Sembrava, cioè, che fosse giunta l’occasione per introdurre misure di rafforzamento della difesa, che andassero oltre lo storno dal deficit di bilancio delle spese sostenute per fornire armamenti all’Ucraina, o la destinazione del 2% del Pil alle spese per la difesa nazionale. Si pensava a un obiettivo più ambizioso, rafforzare ed estendere lo sviluppo e la collaborazione tra le imprese della difesa dell’Unione, sostenuto da risorse comuni. Ed è singolare che siano proprio i paesi più esposti al revanscismo bellico russo quelli più restii ad andare in questa direzione.
Neanche la transizione energetica e la lotta al climate change, divenute le mosche cocchiere della politica economica, sono state sufficienti a generare novità fiscali. Chi si aspettava qualche misura tipo l’inflation Reduction Act, la legge americana che fornisce finanziamenti alle imprese che desiderano investire in impianti green sul territorio americano, è rimasto ancora una volta deluso. La Commissione avrebbe potuto proporre qualcosa di simile a un Fondo per la crescita delle imprese europee, attingendo anche a risorse prese a prestito sul mercato. Così non è stato.
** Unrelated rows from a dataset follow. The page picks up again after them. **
(* ===== verification/Budget.v ===== *)
(** * The probe budget: core/rcx/plan.go

    Hourly allowances per bucket, refilled as time passes, under a daily cap
    on bytes; the power state and its modes; the probe orders. Token counts
    are the float64 values the code computes with, as SpecFloat's binary64. *)

From Stdlib Require Import SpecFloat.
From S2P Require Import Prelude GoText Evidence Journal Profile Decide.

Definition probeConcurrency : Z := 2.
Definition probeTimeout : duration := 5 * Second.
Definition probeRepeatGap : duration := Minute.
Definition probeCostBytes : Z := 6 * 2 ^ 10.
Definition dailyCapBytes : Z := 20 * 2 ^ 20.
Definition trafficWindow : duration := 10 * Second.
Definition networkWindow : duration := 30 * Second.
Definition wakeDebounce : duration := 10 * Second.
Definition recoverPassSize : nat := 4.
Definition maintainStandbys : nat := 2.
Definition discoverPerWindow : nat := 2.
Definition linkWindow : duration := Minute.
Definition diagConfirmGap : duration := 45 * Second.
Definition kindRounds : Z := 2.
Definition diagBackoff : list duration := [5 * Minute; 10 * Minute; 30 * Minute].
Definition recoverBackoff : list duration := [0; 5 * Minute; 10 * Minute; 20 * Minute; 40 * Minute].

(** ** float64 *)

Definition float64 : Set := spec_float.
Definition f64 (z : Z) : float64 := binary_normalize 53 1024 z 0 false.
Definition f64_add : float64 → float64 → float64 := SFadd 53 1024.
Definition f64_sub : float64 → float64 → float64 := SFsub 53 1024.
Definition f64_mul : float64 → float64 → float64 := SFmul 53 1024.
Definition f64_div : float64 → float64 → float64 := SFdiv 53 1024.

(** Go's [min] on two float64s that are numbers. *)
Definition f64_min (a b : float64) : float64 := if SFltb b a then b else a.

(** [time.Duration.Hours]. *)
Definition Hours (d : duration) : float64 :=
  f64_add (f64 (Z.quot d Hour)) (f64_div (f64 (Z.rem d Hour)) (f64 Hour)).

(** ** Buckets *)

Inductive Bucket := MaintainBucket | DiscoverBucket | RecoverBucket | NetworkBucket | UserBucket.

#[export] Instance Bucket_eq_dec : EqDecision Bucket.
Proof. solve_decision. Defined.

Definition bucket_name (b : Bucket) : string :=
  match b with
  | MaintainBucket => "maintain" | DiscoverBucket => "discover" | RecoverBucket => "recover"
  | NetworkBucket => "network" | UserBucket => "user"
  end.

Definition is_bucket (a b : Bucket) : bool := bool_decide (a = b).

Record energyLevel := {
  el_rank : Z;
  el_maintain : Z;
  el_discover : Z;
  el_recover : Z;
  el_network : Z;
  el_standbyEvery : duration;
}.

Definition eco_level : energyLevel :=
  {| el_rank := 0; el_maintain := 4; el_discover := 0; el_recover := 12; el_network := 8;
     el_standbyEvery := 2 * Hour |}.
Definition balanced_level : energyLevel :=
  {| el_rank := 1; el_maintain := 10; el_discover := 12; el_recover := 24; el_network := 12;
     el_standbyEvery := 45 * Minute |}.
Definition precise_level : energyLevel :=
  {| el_rank := 2; el_maintain := 20; el_discover := 40; el_recover := 40; el_network := 20;
     el_standbyEvery := 30 * Minute |}.

Definition energyLevels : gmap string energyLevel := list_to_map
  [("eco"%string, eco_level); ("balanced"%string, balanced_level); ("precise"%string, precise_level)].

Record tokenBucket := { tb_Tokens : float64; tb_At : time }.
Definition no_bucket : tokenBucket := {| tb_Tokens := f64 0; tb_At := zero_time |}.

(** [take]: whether a token was taken, and the bucket after it. *)
Definition take_token (b : tokenBucket) (rate : float64) (now : time) : bool * tokenBucket :=
  if SFleb rate (f64 0) then (false, b)
  else
    let tokens := if negb (is_zero (tb_At b))
                  then f64_add (tb_Tokens b) (f64_mul (Hours (time_sub now (tb_At b))) rate)
                  else rate in
    let tokens := f64_min tokens rate in
    if SFltb tokens (f64 1) then (false, {| tb_Tokens := tokens; tb_At := now |})
    else (true, {| tb_Tokens := f64_sub tokens (f64 1); tb_At := now |}).

Record EnergyDay := {
  ey_Day : string;
  ey_Requests : Z;
  ey_Bytes : Z;
  ey_ByBucket : gmap string Z;
}.

Record budget := { bg_buckets : gmap string tokenBucket; bg_day : EnergyDay }.

Definition new_day (day : string) : EnergyDay :=
  {| ey_Day := day; ey_Requests := 0; ey_Bytes := 0; ey_ByBucket := ∅ |}.

Definition no_budget : budget := {| bg_buckets := ∅; bg_day := new_day "" |}.

(** The local calendar date of a time, as [now.Format(time.DateOnly)] writes
    it: it depends on the host's time zone. *)
Class Calendar := { date_only : time → string }.

Definition rate (bucket : Bucket) (level : energyLevel) : Z :=
  match bucket with
  | MaintainBucket => el_maintain level
  | DiscoverBucket => el_discover level
  | RecoverBucket => el_recover level
  | NetworkBucket => el_network level
  | UserBucket => 2 ^ 20
  end.

Definition charge (b : budget) (bucket : Bucket) (requests : Z) : budget :=
  if requests <=? 0 then b
  else
    let d := bg_day b in
    let n := bucket_name bucket in
    {| b with bg_day :=
         {| ey_Day := ey_Day d; ey_Requests := ey_Requests d +i requests;
            ey_Bytes := ey_Bytes d +i requests *i probeCostBytes;
            ey_ByBucket := <[n := default 0 (ey_ByBucket d !! n) +i requests]> (ey_ByBucket d) |} |}.

Section budget.
Context `{Calendar}.

(** The day's record, started afresh when the date changed. *)
Definition roll_day (b : budget) (now : time) : budget :=
  if eqs (ey_Day (bg_day b)) (date_only now) then b
  else {| b with bg_day := new_day (date_only now) |}.

(** The buckets the daily cap does not stop. *)
Definition uncapped (bucket : Bucket) : bool := is_bucket bucket UserBucket || is_bucket bucket RecoverBucket.

Definition spend (b : budget) (bucket : Bucket) (level : energyLevel) (now : time) : bool * budget :=
  let b := roll_day b now in
  if (dailyCapBytes <=? ey_Bytes (bg_day b)) && negb (uncapped bucket) then (false, b)
  else
    let n := bucket_name bucket in
    let tb := default no_bucket (bg_buckets b !! n) in
    if is_bucket bucket UserBucket
    then (true, charge {| b with bg_buckets := <[n := tb]> (bg_buckets b) |} bucket 1)
    else
      let '(taken, tb) := take_token tb (f64 (rate bucket level)) now in
      let b := {| b with bg_buckets := <[n := tb]> (bg_buckets b) |} in
      if taken then (true, charge b bucket 1) else (false, b).
End budget.

(** ** Power *)

Record NetworkHint := { nh_Transport : string; nh_ID : string; nh_Portal : bool }.

Record Hints := {
  hn_Screen : option bool;
  hn_Foreground : option bool;
  hn_Doze : option bool;
  hn_PowerSave : option bool;
  hn_Metered : option bool;
  hn_BatteryLow : option bool;
  hn_OnBattery : option bool;
  hn_Network : option NetworkHint;
  hn_Resumed : bool;
}.

Record Power := {
  pw_Screen : bool;
  pw_Foreground : bool;
  pw_Doze : bool;
  pw_PowerSave : bool;
  pw_Metered : bool;
  pw_BatteryLow : bool;
  pw_OnBattery : bool;
}.

Definition power_apply (p : Power) (h : Hints) : Power :=
  {| pw_Screen := default (pw_Screen p) (hn_Screen h);
     pw_Foreground := default (pw_Foreground p) (hn_Foreground h);
     pw_Doze := default (pw_Doze p) (hn_Doze h);
     pw_PowerSave := default (pw_PowerSave p) (hn_PowerSave h);
     pw_Metered := default (pw_Metered p) (hn_Metered h);
     pw_BatteryLow := default (pw_BatteryLow p) (hn_BatteryLow h);
     pw_OnBattery := default (pw_OnBattery p) (hn_OnBattery h) |}.

Definition power_eco (p : Power) : bool := pw_Metered p || pw_PowerSave p || pw_BatteryLow p || pw_OnBattery p.

Inductive Mode := ActiveMode | IdleMode | EcoMode | BackgroundMode | SleepMode | StoppedMode | NormalMode.

#[export] Instance Mode_eq_dec : EqDecision Mode.
Proof. solve_decision. Defined.

Definition in_mode (a b : Mode) : bool := bool_decide (a = b).

(** ** Jobs *)

Record probeJob := {
  jb_Group : string;
  jb_Node : string;
  jb_Key : string;
  jb_Bucket : Bucket;
  jb_Kind : string;
  jb_Checks : gmap string Check;
  jb_Exit : option Egress;
  jb_Targets : list Target;
  jb_Env : string;
}.

Record probeResult := {
  pb_Ms : Z;
  pb_Failed : bool;
  pb_Checks : gmap string bool;
  pb_Votes : list ExitVote;
  pb_Diag : gmap string bool;
  pb_Requests : Z;
}.

Definition standbyOrder (d : Decision) : list Ranked :=
  filter (λ row, eligible row && negb (rw_Current row)) (dc_Ranking d).

Definition discoverOrder (d : Decision) : list Ranked :=
  sort_stable (λ a b, compareZ (rw_CheckedAt a) (rw_CheckedAt b))
    (filter (λ row, eligible row || excluded_as row "cooldown" || excluded_as row "pending") (dc_Ranking d)).

(** ** Bursts *)

(** How many of [n] takes at one instant succeed, and the bucket after. *)
Fixpoint take_many (n : nat) (b : tokenBucket) (rate : float64) (now : time) : nat * tokenBucket :=
  match n with
  | O => (0%nat, b)
  | S n =>
      let '(ok, b) := take_token b rate now in
      let '(k, b) := take_many n b rate now in
      ((if ok then S k else k), b)
  end.

(** Take again at the instant of the last take: the clock adds nothing. *)
Definition take_again (tokens rate : float64) : bool * float64 :=
  let tokens := f64_min (f64_add tokens (f64_mul (Hours 0) rate)) rate in
  if SFltb tokens (f64 1) then (false, tokens) else (true, f64_sub tokens (f64 1)).

Fixpoint take_again_many (n : nat) (tokens rate : float64) : nat * float64 :=
  match n with
  | O => (0%nat, tokens)
  | S n =>
      let '(ok, tokens) := take_again tokens rate in
      let '(k, tokens) := take_again_many n tokens rate in
      ((if ok then S k else k), tokens)
  end.

Lemma take_token_again tokens rate now : now ≠ 0 → SFleb rate (f64 0) = false →
  take_token {| tb_Tokens := tokens; tb_At := now |} rate now =
    let '(ok, t) := take_again tokens rate in (ok, {| tb_Tokens := t; tb_At := now |}).
Proof.
  intros Hn Hr. unfold take_token, take_again. rewrite Hr. cbn [tb_At tb_Tokens]. unfold is_zero.
  rewrite (proj2 (Z.eqb_neq _ _) Hn). unfold time_sub. rewrite Z.sub_diag.
  change (clamp64 0) with 0. cbn [negb]. cbn zeta. by case_if.
Qed.

Lemma take_many_again n tokens rate now : now ≠ 0 → SFleb rate (f64 0) = false →
  take_many n {| tb_Tokens := tokens; tb_At := now |} rate now =
    let '(k, t) := take_again_many n tokens rate in (k, {| tb_Tokens := t; tb_At := now |}).
Proof.
  intros Hn Hr. revert tokens. induction n as [|n IH]; intros tokens; [done|].
  cbn [take_many take_again_many]. rewrite take_token_again by done.
  destruct (take_again tokens rate) as [ok t]. rewrite IH. by destruct (take_again_many n t rate).
Qed.

Lemma take_token_fresh rate now : SFleb rate (f64 0) = false →
  take_token no_bucket rate now =
    let tokens := f64_min rate rate in
    if SFltb tokens (f64 1) then (false, {| tb_Tokens := tokens; tb_At := now |})
    else (true, {| tb_Tokens := f64_sub tokens (f64 1); tb_At := now |}).
Proof. intros Hr. unfold take_token. by rewrite Hr. Qed.

Lemma take_again_stuck n tokens rate : take_again tokens rate = (false, tokens) →
  take_again_many n tokens rate = (0%nat, tokens).
Proof. intros Ht. induction n as [|n IH]; [done|]. cbn [take_again_many]. by rewrite Ht, IH. Qed.

Lemma take_again_many_add n m tokens rate :
  take_again_many (n + m) tokens rate =
    let '(k, t) := take_again_many n tokens rate in
    let '(k', t') := take_again_many m t rate in ((k + k')%nat, t').
Proof.
  revert tokens. induction n as [|n IH]; intros tokens; cbn [take_again_many Nat.add].
  { by destruct (take_again_many m tokens rate). }
  destruct (take_again tokens rate) as [ok t]. rewrite IH.
  destruct (take_again_many n t rate) as [k t']. destruct (take_again_many m t' rate) as [k' t''].
  by destruct ok.
Qed.

#[export] Instance float64_eq_dec : EqDecision spec_float.
Proof. solve_decision. Defined.

Definition first_left (r : Z) : float64 := f64_sub (f64_min (f64 r) (f64 r)) (f64 1).

(** Computed for a rate: a fresh bucket gives [r] tokens at one instant, one
    by one, and is then empty. *)
Definition burst_ok (r : Z) : bool :=
  negb (SFleb (f64 r) (f64 0)) && negb (SFltb (f64_min (f64 r) (f64 r)) (f64 1)) &&
  forallb (λ n, fst (take_again_many n (first_left r) (f64 r)) =? n)%nat (seq 0 (Z.to_nat r)) &&
  let t := snd (take_again_many (Z.to_nat r - 1) (first_left r) (f64 r)) in
  bool_decide (take_again t (f64 r) = (false, t)).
Lasciata fuori la crescita, l’accordo, come detto, si concentra sulle regole di bilancio, fondamentali per assicurare la stabilità dei prezzi e l’equilibrio dei conti pubblici. Rimandando al futuro le iniziative a sostegno di obiettivi comuni, rischia però di rendere più complicato per i paesi ad alto debito, come l’Italia, rispettarle. Vale a dire che il ritorno del Consiglio europeo al vecchio metodo “di procedere per piccoli passi” lascia gli obiettivi di medio e lungo periodo sulla fiscalità comune ancora una volta fuori dall’agenda europea. Il che, come ha ricordato recentemente Mario Draghi, lascia l’Unione come un’anatra zoppa.